----- DATA FOR THIS TASK

(** ** The final loop

    [progress seen cur]: the templates of [seen] carry their flattened grants,
    the others are as they were. *)

Definition progress (seen : list string) (cur : gmap string Template) : Prop :=
  forall n, match byName !! n with
            | None => cur !! n = None
            | Some t => if decide (n ∈ seen)
                        then exists g, flattened byName n g /\ cur !! n = Some (with_grants t g)
                        else cur !! n = Some t
            end.

Lemma progress_declarations seen cur n :
  progress seen cur -> declarations <$> cur !! n = declarations <$> byName !! n.
Proof.
  intros Hp. specialize (Hp n). destruct (byName !! n) as [t|]; [|by rewrite Hp].
  case_decide; [destruct Hp as (g & _ & ->) | rewrite Hp]; done.
Qed.

Lemma progress_step seen cur name t g :
  byName !! name = Some t -> flattened byName name g -> progress seen cur ->
  progress (name :: seen) (<[name := with_grants (default zero_Template (cur !! name)) g]> cur).
Proof.
  intros Ht Hg Hp n. pose proof (Hp n) as Hn. destruct (decide (n = name)) as [->|Hne].
  - rewrite Ht in *. rewrite decide_True by (by left). exists g. split; [done|].
    rewrite lookup_insert_eq. case_decide; [destruct Hn as (g0 & _ & ->) | rewrite Hn]; done.
  - rewrite lookup_insert_ne by done. destruct (byName !! n); [|done].
    destruct (decide (n ∈ seen)).
    + by rewrite decide_True by (by right).
    + by rewrite decide_False by set_solver.
Qed.
Lemma expands_to_applies userID b s c p n :
  expands_to userID b s ->
  applies s c p n <-> n <> "" /\ rb_ClusterID s = uuid_String c /\ rb_Namespace s = n.
Proof.
  intros (_ & _ & p' & rows & row & _ & _ & _ & Hn & Hc & ->).
  pose proof (uuid_String_nonempty (pn_ClusterID row)).
  unfold applies, cluster_wide, in_namespace, on_project. cbn. intuition congruence.
Qed.

Lemma row_expands userID row b c p n :
  binding_of_row userID row = Ok b ->
  (exists s, expands_to userID b s /\ applies s c p n) <->
  row_Scope row = "project" /\ exists p', row_ProjectID row = Some p' /\
    n <> "" /\ c <> uuid_Nil /\ exists rows, ListProjectNamespaces p' = Ok rows /\
      {| pn_ClusterID := c; pn_Namespace := n |} ∈ rows.
Proof.
  intros E. unfold binding_of_row in E. apply res_bind_Ok in E as (rules & _ & [= <-]). split.
  - intros (s & Hs & Ha). apply (expands_to_applies _ _ _ _ _ _ Hs) in Ha as (Hn & Hc & Hns).
    destruct Hs as (Hsc & Hne & p' & rows & row' & Hparse & Hrows & Hin & Hn' & Hc' & ->). cbn in *.
    rewrite Hsc in *. eval_tests. split; [done|]. apply uuid_String_inj in Hc. subst.
    destruct (row_ProjectID row) as [q|]; [|done]. cbn in *. rewrite uuid_Parse_String in Hparse.
    injection Hparse as ->. exists p'. repeat (split; [done|]). exists rows. split; [done|].
    by destruct row'.
  - intros (Hsc & p' & Hp & Hn & Hc & rows & Hrows & Hin). eexists. split.
    + split; [exact Hsc|]. cbn. rewrite Hsc, Hp. eval_tests. cbn. split; [apply uuid_String_nonempty|].
      exists p', rows, {| pn_ClusterID := c; pn_Namespace := n |}. rewrite uuid_Parse_String.
      repeat (split; [done|]). reflexivity.
    + right. left. cbn. split; [done|]. split; [done|]. split; [apply uuid_String_nonempty | done].
Qed.

Lemma row_applies userID row b c p n :
  binding_of_row userID row = Ok b ->
  (applies b c p n \/ exists s, expands_to userID b s /\ applies s c p n) <-> row_reaches row c p n.
Proof.
  intros E. rewrite (row_expands _ _ _ _ _ _ E). unfold binding_of_row in E.
  apply res_bind_Ok in E as (rules & _ & [= <-]).
  unfold applies, cluster_wide, in_namespace, on_project, row_reaches. cbn.
  destruct (decide (row_Scope row = "cluster")) as [->|Hnc].
  { eval_tests. cbn. destruct (row_ClusterID row) as [c'|]; cbn.
    - pose proof (uuid_String_nonempty c'). rewrite uuid_String_eq.
      destruct (decide (row_Namespace row = "")); intuition congruence.
    - intuition congruence. }
  rewrite (bool_decide_false (row_Scope row = "cluster")) by done.
  destruct (decide (row_Scope row = "project")) as [->|Hnp].
  - eval_tests. cbn. destruct (row_ProjectID row) as [p'|]; cbn.
    + pose proof (uuid_String_nonempty p'). rewrite uuid_String_eq. naive_solver.
    + intuition congruence.
  - rewrite (bool_decide_false (row_Scope row = "project")) by done. intuition congruence.
Qed.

----------

ACTIVITY: Lines above that contain the string "left" make up the answer.

SOLUTION TO THE EXERCISE:
  - rewrite Ht in *. rewrite decide_True by (by left). exists g. split; [done|].
    + right. left. cbn. split; [done|]. split; [done|]. split; [apply uuid_String_nonempty | done].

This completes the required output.